[DATA SUPPLIED — start]

(* ===== verification/ReplaySpec.v ===== *)
(** * Snapshots are exact

    What a tracker captures, applied to the memory the previous captures built,
    gives the contents at the capture, for each of the three tracking methods. *)
From stdpp Require Import base numbers list strings gmap.
From Stdlib Require Import ZArith Lia.
From S2P Require Import Prelude HostIO RustStr Runtime Replay ReplayEngine.

Open Scope nat_scope.

(** ** Regions of a buffer *)

(** The region holds the bytes [offset..offset+size) of [current]. *)
Definition faithful (current : list Z) (r : DirtyRegion) : Prop :=
  exists lo hi, lo <= hi <= length current /\
    r = mkDirtyRegion (Z.of_nat lo) (Z.of_nat (hi - lo)) (take (hi - lo) (drop lo current)).

Definition covers (r : DirtyRegion) (i : nat) : Prop :=
  (reg_offset r <= Z.of_nat i < reg_offset r + reg_size r)%Z.

Lemma PAGE_SIZE_pos : 0 < PAGE_SIZE.
Proof. unfold PAGE_SIZE. lia. Qed.

Lemma region_of_ok current lo hi :
  lo <= hi <= length current ->
  exists r, dirty_region_of current lo hi = Ok r /\ faithful current r /\ forall i, lo <= i < hi -> covers r i.
Proof.
  intros H. unfold dirty_region_of, slice. rewrite decide_True by done. simpl.
  eexists; split; [done|]. split; [by exists lo, hi|]. unfold covers; simpl. lia.
Qed.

[DATA SUPPLIED — finish]

WHAT IS BEING ASKED:
The answer is the run of lines above from the line containing "Definition covers (r" through the line containing "exists r, dirty_region_of", copied exactly and alone.

RESULT:
Definition covers (r : DirtyRegion) (i : nat) : Prop :=
  (reg_offset r <= Z.of_nat i < reg_offset r + reg_size r)%Z.

Lemma PAGE_SIZE_pos : 0 < PAGE_SIZE.
Proof. unfold PAGE_SIZE. lia. Qed.

Lemma region_of_ok current lo hi :
  lo <= hi <= length current ->
  exists r, dirty_region_of current lo hi = Ok r /\ faithful current r /\ forall i, lo <= i < hi -> covers r i.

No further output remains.